Aaron Cowan Lecture: "History Happened Here: Heritage Tourism and Modernist Renewal in Postwar Pittsburgh"


Aaron Cowan (Slippery Rock University)



TOMORROW, Wednesday, April 5 2017
4:00  PM
Humanities Center, Cathedral of Learning 



A native of southwest Virginia, Aaron Cowan has been teaching at Slippery Rock University since 2008. His research and teaching interests include urban, environmental and public history. He is author of A Nice Place to Visit: Tourism and Urban Revitalization in the Postwar Rustbelt, published in 2016 by Temple University Press. The book examines the rise of tourism as a revitalization strategy in struggling "Rustbelt" cities, and the effects that development on cities' political, economic, and social dynamics. Dr. Cowan is also founder and co-coordinator of Slippery Rock University's Stone House Center for Public Humanities, an initiative that seeks to build partnerships between university and community that expand appreciation of the humanities.

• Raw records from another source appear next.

Lemma Forall_removelast (P : LRUCache.entry -> Prop) es :
  Forall P es -> Forall P (removelast es).
Proof.
  induction 1 as [|x es Hx Hes IH]; [constructor|].
  destruct es as [|y es]; [constructor|].
  change (removelast (x :: y :: es)) with (x :: removelast (y :: es)).
  now constructor.
Qed.

Lemma get_Forall (P : LRUCache.entry -> Prop) c k now :
  Forall P (LRUCache.entries c) ->
  Forall P (LRUCache.entries (snd (LRUCache.get c k now)))
  /\ forall v, fst (LRUCache.get c k now) = Some v ->
       exists e, P e /\ LRUCache.ekey e = k /\ LRUCache.evalue e = v.
Proof.
  intro HP. unfold LRUCache.get.
  destruct (LRUCache.find k (LRUCache.entries c)) as [e|] eqn:Hf.
  - pose proof (find_In _ _ _ Hf) as Hin.
    pose proof (proj1 (Forall_forall P _) HP e Hin) as He.
    destruct (LRUCache.isStale e now);
      cbn [fst snd LRUCache.entries LRUCache.with_entries].
    + split; [now apply Forall_remove | discriminate].
    + split; [constructor; [exact He | now apply Forall_remove]|].
      intros v H. injection H as <-. exists e.
      split; [exact He|]. split; [exact (find_key _ _ _ Hf) | reflexivity].
  - cbn [fst snd]. split; [exact HP | discriminate].
Qed.

Lemma set_Forall (P : LRUCache.entry -> Prop) c k v o now :
  Forall P (LRUCache.entries c) ->
  P {| LRUCache.ekey := k; LRUCache.evalue := v; LRUCache.estart := now;
       LRUCache.ettl := match o with
                        | Some x => x
                        | None => LRUCache.ttl c
                        end |} ->
  Forall P (LRUCache.entries (LRUCache.set c k v o now)).
Proof.
  intros HP He. unfold LRUCache.set.
  destruct (LRUCache.find k (LRUCache.entries c));
    [|destruct (_ =? _)];
    cbn [LRUCache.entries LRUCache.with_entries]; constructor;
    try exact He; try exact HP;
    [now apply Forall_remove | now apply Forall_removelast].
Qed.

Lemma isRateKey_rateKey ip : isRateKey (rateKey ip) = true.
Proof. apply prefix_iff. now exists ip. Qed.

Lemma isRateKey_nonceKey ts nonce n :
  JS.parseInt ts 10 = Some n -> isRateKey (nonceKey ts nonce) = false.
Proof.
  intro Hn. destruct (isRateKey (nonceKey ts nonce)) eqn:E; [|reflexivity].
  apply prefix_iff in E. destruct E as [rest E].
  exfalso. exact (nonceKey_not_rateKey ts nonce rest n Hn E).
Qed.

Lemma checkRateLimit_typed this now ip :
  storeTyped this -> storeTyped (snd (checkRateLimit this now ip)).
Proof.
  unfold storeTyped. intro HP. rewrite checkRateLimit_config.
  unfold checkRateLimit. fold (rateKey ip).
  destruct (get_Forall _ (nonceCache this) (rateKey ip) now HP)
    as [Hg Hv].
  pose proof (get_ttl (nonceCache this) (rateKey ip) now) as Httl.
  destruct (LRUCache.get (nonceCache this) (rateKey ip) now) as [got c1].
  cbn [fst snd] in *.
  destruct (Z.leb_spec (requestsPerMinuteOf (config this))
                       (to_number (or_zero got))) as [Hle|Hlt];
    cbn [snd nonceCache with_cache]; [now rewrite Httl|].
  rewrite set_ttl, Httl. apply set_Forall; [exact Hg|].
  unfold wellTyped. cbn [LRUCache.ekey LRUCache.evalue LRUCache.ettl].
  rewrite isRateKey_rateKey. eexists. split; [reflexivity|].
  split; [|reflexivity].
  destruct got as [v|]; cbn [or_zero to_number] in *; [|lia].
  destruct (Hv v eq_refl) as (e & He & Hk & Hval).
  unfold wellTyped in He. rewrite Hk, isRateKey_rateKey in He.
  destruct He as (m & Hm & Hrange & _). rewrite Hval in Hm. subst v.
  cbn [or_zero to_number] in *. lia.
Qed.

Lemma handleRequest_typed this dateNow request :
  storeTyped this -> storeTyped (snd (handleRequest this dateNow request)).
Proof.
  intro HP.
  destruct (isProtectedEndpoint (config this) (pathname request)) eqn:Hp;
    [|unfold handleRequest; rewrite Hp; exact HP].
  destruct (JS.falsy (Headers.get (headers request) "X-Timestamp")
            || JS.falsy (Headers.get (headers request) "X-Nonce")
            || JS.falsy (Headers.get (headers request) "X-Context")
            || JS.falsy (Headers.get (headers request) "X-Stamp")) eqn:Hf;
    [unfold handleRequest; rewrite Hp, Hf; exact HP|].
  destruct (carries_of_present _ Hf) as (ts & nonce & ctx & stamp & Hc).
  rewrite (handleRequest_steps _ _ _ _ _ _ _ Hp Hc). unfold reject.
  destruct (JS.parseInt ts 10) as [n|] eqn:Hn; [|exact HP].
  repeat match goal with
         | |- context [if ?b then (Some ?r, this) else _] =>
             destruct b; [exact HP|]
         end.
  assert (Hm : storeTyped (marked this dateNow ts nonce)).
  { unfold storeTyped, marked. cbn [config nonceCache with_cache].
    rewrite set_ttl. apply set_Forall; [exact HP|].
    unfold wellTyped. cbn [LRUCache.ekey LRUCache.evalue LRUCache.ettl].
    rewrite (isRateKey_nonceKey ts nonce n Hn). now split. }
  destruct (rateLimitingOn (config this)).
  - pose proof (checkRateLimit_typed (marked this dateNow ts nonce) dateNow
                  (clientIpOf request) Hm) as Hr.
    destruct (checkRateLimit _ _ _) as [[|] this2]; exact Hr.
  - exact Hm.
Qed.

Lemma run_typed trace : forall this,
  storeTyped this -> storeTyped (run this trace).
Proof.
  induction trace as [|[dateNow request] rest IH]; intros this HP;
    cbn [run]; [exact HP|].
  apply IH, handleRequest_typed, HP.
Qed.

(** X15.  In an edge validator built by the constructor, after any
    sequence of requests, every entry of the store under a key that starts
    with [rate:] is a counter between 1 and [requestsPerMinute] that lives
    60 seconds, and every other entry is a nonce marker [true] that lives
    for the timestamp tolerance: a counter never passes the ceiling, and
    the limiter never reads a nonce marker as a count. *)
Theorem store_entries_are_typed cfg this0 trace :
  constructor cfg = Ok this0 ->
  let this := run this0 trace in
  storeTyped this
  /\ (forall ip e,
      LRUCache.find (rateKey ip) (LRUCache.entries (nonceCache this))
      = Some e ->
      exists n, LRUCache.evalue e = LRUCache.VNum n
                /\ 1 <= n <= requestsPerMinuteOf (config this0)
                /\ LRUCache.ettl e = 60000)
  /\ (forall e, In e (LRUCache.entries (nonceCache this)) ->
      isRateKey (LRUCache.ekey e) = false ->
      LRUCache.evalue e = LRUCache.VTrue
      /\ LRUCache.ettl e = toleranceOf (config this0) * 1000).
Proof.
  intros Hnew this.
  destruct (constructor_consistent _ _ Hnew) as [Hc Hnil].
  assert (H0 : storeTyped this0) by (unfold storeTyped; rewrite Hnil;
                                     constructor).
  pose proof (run_typed trace this0 H0) as HP. fold this in HP.
  destruct (run_consistent trace this0 Hc) as [(_ & _ & Httl & _) Hcfg].
  fold this in Httl, Hcfg.
  split; [exact HP|]. unfold storeTyped in HP. rewrite Hcfg in HP. split.
  - intros ip e Hf.
    pose proof (proj1 (Forall_forall _ _) HP e (find_In _ _ _ Hf)) as He.
    unfold wellTyped in He.
    rewrite (find_key _ _ _ Hf), isRateKey_rateKey in He. exact He.
  - intros e Hin Hk.
    pose proof (proj1 (Forall_forall _ _) HP e Hin) as He.
    unfold wellTyped in He. rewrite Hk, Httl, Hcfg in He. exact He.
Qed.

Lemma store_entries_are_typed_witness :
  storeTyped
    (run (Sample.small 1)
       [(Sample.t0, Sample.valid18); (Sample.t0 + 1, Sample.valid31);
        (Sample.t0 + 2, Sample.valid44)]).
Proof.
  exact (proj1 (store_entries_are_typed (Sample.smallConfig 1)
                  (Sample.small 1)
                  [(Sample.t0, Sample.valid18);
                   (Sample.t0 + 1, Sample.valid31);
                   (Sample.t0 + 2, Sample.valid44)] eq_refl)).
Defined.

End StoreTyping.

This lecture is free and open to the public. Reception to follow.

Co-sponsored by the Urban Studies Program.

Faculty Colloquium: "Masculinity and Affect"

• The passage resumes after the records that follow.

(** * GCashPDFParser: a shallow embedding of src/parsers/GCashPDFParser.ts

    The development follows the TypeScript class [GCashPDFParser]:
    - JavaScript strings are sequences of UTF-16 code units ([list N]);
    - JavaScript numbers that carry page coordinates are rationals ([Q]:
      every finite double is one); [Number.POSITIVE_INFINITY] is a separate
      constructor.  Comparisons of doubles are exact.  The two expressions
      whose value is rounded, the boundary between two columns and the
      difference of two heights in the clustering of rows, are also given
      with the arithmetic as a parameter ([computeColumnBoundariesWith],
      [clustersOfWith]); module [Double] has their IEEE binary64 instance;
    - the instance fields of the class are a record that is threaded
      through [parse];
    - the external PDF library (pdfjs-dist) is represented by the outcome of
      its calls: the document either fails to load or yields pages, and each
      page either fails to decode or yields its text items. *)

From Stdlib Require Import String Ascii NArith ZArith QArith Qabs.
From Stdlib Require Import Bool Arith Lia Lqa List Sorted Permutation.
From Corelib Require PrimFloat FloatOps SpecFloat.
Import ListNotations.

Set Implicit Arguments.

(* ================================================================== *)
(** ** JavaScript strings *)
(* ================================================================== *)

Module JS.

(** A string is the list of its UTF-16 code units. *)
Definition jsstring := list N.

(** An ASCII literal of the source, as code units. *)
Definition lit (s : string) : jsstring :=
  List.map N_of_ascii (list_ascii_of_string s).

(** The class [\d] of a regular expression. *)
Definition is_digit (c : N) : bool := ((48 <=? c) && (c <=? 57))%N.

(** Line terminators: LF, CR, LS, PS.  The regular expression atom [.]
    (without the [s] flag) matches every code unit but these. *)
Definition is_line_terminator (c : N) : bool :=
  ((c =? 10) || (c =? 13) || (c =? 8232) || (c =? 8233))%N.

(** The class [\s]: WhiteSpace and LineTerminator of ECMAScript.  The same
    set is removed by [String.prototype.trim]. *)
Definition is_space (c : N) : bool :=
  ((c =? 9) || (c =? 10) || (c =? 11) || (c =? 12) || (c =? 13) || (c =? 32)
   || (c =? 160) || (c =? 5760)
   || ((8192 <=? c) && (c <=? 8202))
   || (c =? 8232) || (c =? 8233) || (c =? 8239) || (c =? 8287)
   || (c =? 12288) || (c =? 65279))%N.

Definition dot (c : N) : bool := negb (is_line_terminator c).

Fixpoint eqb (a b : jsstring) : bool :=
  match a, b with
  | [], [] => true
  | c :: a', d :: b' => (c =? d)%N && eqb a' b'
  | _, _ => false
  end.

(** [starts_with p s]: [s.startsWith(p)]. *)
Fixpoint starts_with (p s : jsstring) : bool :=
  match p, s with
  | [], _ => true
  | c :: p', d :: s' => (c =? d)%N && starts_with p' s'
  | _ :: _, [] => false
  end.

(** [includes s needle]: [s.includes(needle)]. *)
Fixpoint includes (s needle : jsstring) : bool :=
  starts_with needle s ||
  match s with
  | [] => false
  | _ :: s' => includes s' needle
  end.

(** [String.prototype.trim]. *)
Fixpoint trim_start (s : jsstring) : jsstring :=
  match s with
  | [] => []
  | c :: s' => if is_space c then trim_start s' else s
  end.

Definition trim_end (s : jsstring) : jsstring := rev (trim_start (rev s)).

Definition trim (s : jsstring) : jsstring := trim_end (trim_start s).

(** [Array.prototype.join] on an array of strings. *)
Fixpoint join (sep : jsstring) (l : list jsstring) : jsstring :=
  match l with
  | [] => []
  | [a] => a
  | a :: rest => a ++ sep ++ join sep rest
  end.

(** Truthiness of a string: the empty string is the only falsy one. *)
Definition truthy (s : jsstring) : bool :=
  match s with [] => false | _ :: _ => true end.

End JS.

Import JS.

(* ================================================================== *)
(** ** JavaScript numbers and arrays *)
(* ================================================================== *)

Module Num.

(** Strict comparison [a < b] on coordinates. *)
Definition ltb (a b : Q) : bool := negb (Qle_bool b a).

(** [a <= b]. *)
Definition leb (a b : Q) : bool := Qle_bool a b.

(** Truthiness of a number: [0] is falsy. *)
Definition truthy (a : Q) : bool := negb (Qeq_bool a 0).

(** A number that may be [Number.POSITIVE_INFINITY]. *)
Inductive bound : Type :=
| Fin (q : Q)
| PosInf.

(** [x < b] for a possibly infinite right-hand side. *)
Definition lt_bound (x : Q) (b : bound) : bool :=
  match b with
  | Fin q => ltb x q
  | PosInf => true
  end.

End Num.

Module Arr.

Section Generic.
Variable A : Type.

(** [Array.prototype.findIndex]: [None] stands for the result [-1]. *)
Fixpoint findIndex (p : A -> bool) (l : list A) : option nat :=
  match l with
  | [] => None
  | a :: l' =>
      if p a then Some 0%nat
      else match findIndex p l' with
           | Some i => Some (S i)
           | None => None
           end
  end.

Please view the wesbite for full details including readings, the presenters, and the full schedule: https://www.affectivemasculinity.com




Thursday, April 5 - Friday, April 6, 2017 

Starting at 11:00 AM both days. Full schedule here

Humanities Center, 602 Cathedral of Learning




Emotion and masculinity have been studied together for decades now. But what would it mean, in 2017, to place affect studies and masculinity studies into dialogue? What do concepts such as energy, force, or pre-conscious bodily sensation do to masculinity and to masculinity studies? Where does affect leave emotion?



We will spend two days generating thought on these and other questions. Our colloquium will include presentations and reading groups and will involve scholars from a broad range of disciplines.

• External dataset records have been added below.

Lemma Add_order_irrelevant_witness :
  replicas (Add map_order ["Bill"; "Bob"; "Bonny"] (New 1 None)).2 =
    replicas (Add reverse_order ["Bob"; "Bonny"; "Bill"] (New 1 None)).2 ∧
  Get "Ben" (Add map_order ["Bill"; "Bob"; "Bonny"] (New 1 None)).2 =
    Get "Ben" (Add reverse_order ["Bob"; "Bonny"; "Bill"] (New 1 None)).2.
Proof.
  apply (Add_order_irrelevant map_order reverse_order 1 None
           ["Bill"; "Bob"; "Bonny"] ["Bob"; "Bonny"; "Bill"]).
  - apply (Permutation_cons_append ["Bob"; "Bonny"] "Bill").
  - lia.
  - apply (pair_of_fst (Add map_order ["Bill"; "Bob"; "Bonny"] (New 1 None)) (Ret tt)).
    vm_compute. reflexivity.
  - apply (pair_of_fst (Add reverse_order ["Bob"; "Bonny"; "Bill"] (New 1 None)) (Ret tt)).
    vm_compute. reflexivity.
  - apply cache_disjointb_spec. vm_compute. reflexivity.
Defined.

(** * The earlier version *)

(** ** What [calc] builds *)

Lemma V1_place_fold h key n ks hm :
  foldl (V1.place h key) (ks, hm) (seq 0 n) =
    (ks ++ ((λ i, position h i key) <$> seq 0 n),
     write_all key hm ((λ i, position h i key) <$> seq 0 n)).
Proof.
  induction n as [|n IH].
  - simpl. by rewrite app_nil_r.
  - rewrite seq_S, foldl_app, IH, fmap_app. cbn [fmap list_fmap foldl Nat.add].
    unfold V1.place. cbn [fst snd]. by rewrite write_all_snoc, <- (assoc_L (++)).
Qed.

Lemma V1_calc_node_eq h st kr :
  V1.calc_node h st kr =
    (st.1 ++ positions_of h kr, write_all kr.1 st.2 (positions_of h kr)).
Proof. destruct st as [ks hm]. unfold V1.calc_node. by rewrite V1_place_fold. Qed.

(** The outer loop: the ring grows by the positions of the entries, and
    the table maps each of them to an entry that it belongs to. *)
Lemma V1_calc_nodes h l ks hm :
  (foldl (V1.calc_node h) (ks, hm) l).1 = ks ++ ring_list h l ∧
  (∀ p, p ∈ ring_list h l →
     ∃ kr, kr ∈ l ∧ p ∈ positions_of h kr ∧
           (foldl (V1.calc_node h) (ks, hm) l).2 !! p = Some kr.1) ∧
  (∀ p, p ∉ ring_list h l → (foldl (V1.calc_node h) (ks, hm) l).2 !! p = hm !! p).
Proof.
  induction l as [|kr l IH] using rev_ind.
  - unfold ring_list. simpl. rewrite app_nil_r. split; [done |]. split; [|done].
    intros p Hp. by apply elem_of_nil in Hp.
  - destruct IH as (Hk & Ho & Hn). rewrite foldl_app. cbn [foldl].
    rewrite V1_calc_node_eq, ring_list_snoc. cbn [fst snd]. split; [|split].
    + by rewrite Hk, (assoc_L (++)).
    + intros p Hp. rewrite write_all_lookup. case_bool_decide as Hin.
      * exists kr. split; [|done]. apply elem_of_app. right. by left.
      * apply elem_of_app in Hp as [Hp|Hp]; [|done].
        destruct (Ho p Hp) as (kr' & Hkr' & Hpos & Hm). exists kr'.
        split; [|done]. apply elem_of_app. by left.
    + intros p Hp. rewrite write_all_lookup.
      rewrite bool_decide_eq_false_2.
      * apply Hn. intros Hin. apply Hp, elem_of_app. by left.
      * intros Hin. apply Hp, elem_of_app. by right.
Qed.

Lemma V1_calc_built rg reps m : V1.built (V1.calc rg reps m) reps.
Proof.
  destruct (V1_calc_nodes (V1.hash m) (visit rg (V1.ranges m) reps) [] ∅)
    as (Hk & Ho & _).
  assert (merge_sort Z.le
            (foldl (V1.calc_node (V1.hash m)) ([], ∅) (visit rg (V1.ranges m) reps)).1
          ≡ₚ ring_list (V1.hash m) (map_to_list reps)) as Hperm.
  { rewrite merge_sort_Permutation, Hk. simpl.
    apply ring_list_perm, visit_perm. }
  split; unfold V1.calc; cbn [V1.keys V1.hash V1.hashMap].
  - apply (Sorted_merge_sort Z.le).
  - done.
  - intros p Hp. rewrite Hperm in Hp.
    assert (p ∈ ring_list (V1.hash m) (visit rg (V1.ranges m) reps)) as Hp'.
    { by rewrite (ring_list_perm _ _ _ (visit_perm rg (V1.ranges m) reps)). }
    destruct (Ho p Hp') as ([k r] & Hin & Hpos & Hm).
    exists k, r. split; [|done].
    rewrite (visit_perm rg (V1.ranges m) reps) in Hin.
    by apply elem_of_map_to_list in Hin.
Qed.

Lemma V1_built_elem_of m reps p :
  V1.built m reps →
  p ∈ V1.keys m ↔ ∃ k r, reps !! k = Some r ∧ p ∈ positions_of (V1.hash m) (k, r).
Proof.
  intros Hb. rewrite (V1.bt_keys _ _ Hb), elem_of_ring_list. split.
  - intros ([k r] & Hin & Hp). apply elem_of_map_to_list in Hin. eauto.
  - intros (k & r & Hk & Hp). exists (k, r). split; [|done].
    by apply elem_of_map_to_list.
Qed.

Lemma V1_built_nonempty m reps k r :
  V1.built m reps → reps !! k = Some r → 1 ≤ r → V1.keys m ≠ [].
Proof.
  intros Hb Hk Hr E.
  assert (position (V1.hash m) 0 k ∈ V1.keys m) as Hin.
  { apply (V1_built_elem_of m reps _ Hb). exists k, r. split; [done |].
    apply elem_of_positions_of. exists 0%nat. simpl. split; [lia | done]. }
  rewrite E in Hin. by apply elem_of_nil in Hin.
Qed.

Lemma V1_built_keys_eq m reps :
  V1.built m reps → V1.keys m = ring_keys (V1.hash m) reps.
Proof.
  intros Hb. apply (Sorted_unique Z.le).
  - apply (V1.bt_sorted _ _ Hb).
  - apply (Sorted_merge_sort Z.le).
  - unfold ring_keys. rewrite merge_sort_Permutation. apply (V1.bt_keys _ _ Hb).
Qed.

Lemma V1_built_owner m reps p :
  V1.built m reps → p ∈ V1.keys m →
  ∃ r, reps !! V1.owner m p = Some r ∧
       p ∈ positions_of (V1.hash m) (V1.owner m p, r).
Proof.
  intros Hb Hp. destruct (V1.bt_owner _ _ Hb p Hp) as (k & r & Hk & Hpos & Hm).
  unfold V1.owner. rewrite Hm. simpl. by exists r.
Qed.

(** ** The single adjustment pass *)

Lemma V1_arcs_dom m prev ks stat k :
  k ∈ dom (V1.arcs m prev ks stat) →
  k ∈ dom stat ∨ ∃ p, p ∈ ks ∧ k = V1.owner m p.
Proof.
  revert prev stat. induction ks as [|h ks IH]; intros prev stat Hk; simpl in Hk.
  - by left.
  - apply IH in Hk as [Hk|(p & Hp & ->)].
    + unfold V1.stat_add in Hk. rewrite dom_insert_L in Hk.
      apply elem_of_union in Hk as [->%elem_of_singleton|Hk]; [|by left].
      right. exists h. split; [by left | done].
    + right. exists p. split; [by right | done].
Qed.

Lemma V1_load_stat_dom m k0 rest k :
  k ∈ dom (V1.load_stat m k0 rest) → ∃ p, p ∈ k0 :: rest ∧ k = V1.owner m p.
Proof.
  unfold V1.load_stat. intros [Hk|(p & Hp & ->)]%V1_arcs_dom.
  - rewrite dom_singleton_L in Hk. apply elem_of_singleton in Hk as ->.
    exists k0. split; [by left | done].
  - exists p. split; [by right | done].
Qed.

The colloquium is free and open to the public, but registration is required. Email graduate coordinator Steven Moon at SRM117@pitt.edu. For more information, contact Todd Reeser at reeser@pitt.edu.



Coorganized by Todd Reeser (GSWS Program) and Brent Malin (Dept. of Communication and Humanities Center Associate Director). The Graduate organizers are Nicholas Marsellas (Dept. of English) and Steven Moon (Dept. of Music). 



Sponsored by the Gender, Sexuality, and Women's Studies Program. Cosponsored by the Humanities Center, the Year of Diversity, the European Studies Center, the Dietrich School of Arts and Sciences, and the Department of Communication.


Upcoming Humanities Center Events

The Pitt Inside-Out Prison Education Initiative


An Informal Meeting for Faculty and Graduate Students 



Monday, April 10, 2017 

4:00 - 5:30 PM 

501G Cathedral of Learning 



Several faculty members will pilot an Inside-Out Prison Exchange Program at the State Correctional Institute at Fayette (SCI Fayette) in 2017-2018, and we are hoping to get approval to continue and expand the program. We would like to identify other faculty members in the Dietrich School who might be interested in being part of the program and gauge the extent of faculty support for this initiative. We would also like to identify graduate students in the Dietrich School who support this initiative and who might like to participate in the program as volunteer tutors in the coming year or who might be involved as tutors or train to be instructors if the program continues.


The Inside-Out program (http://www.insideoutcenter.org) is an educational program that brings together Pitt undergraduates (the outside students) and incarcerated people (the inside students) in classes taught at a correctional facility. The program began at Temple University more than 20 years ago, and since then more than 100 academic institutions and correctional institutions have partnered to offer Inside-Out courses. SCI Fayette is about an hour’s drive from Pittsburgh and is one of the nearest correctional facilities aside from SCI Pittsburgh, which will be closing its doors this year. The administration at SCI Fayette welcomes the program, and we look forward to this partnership.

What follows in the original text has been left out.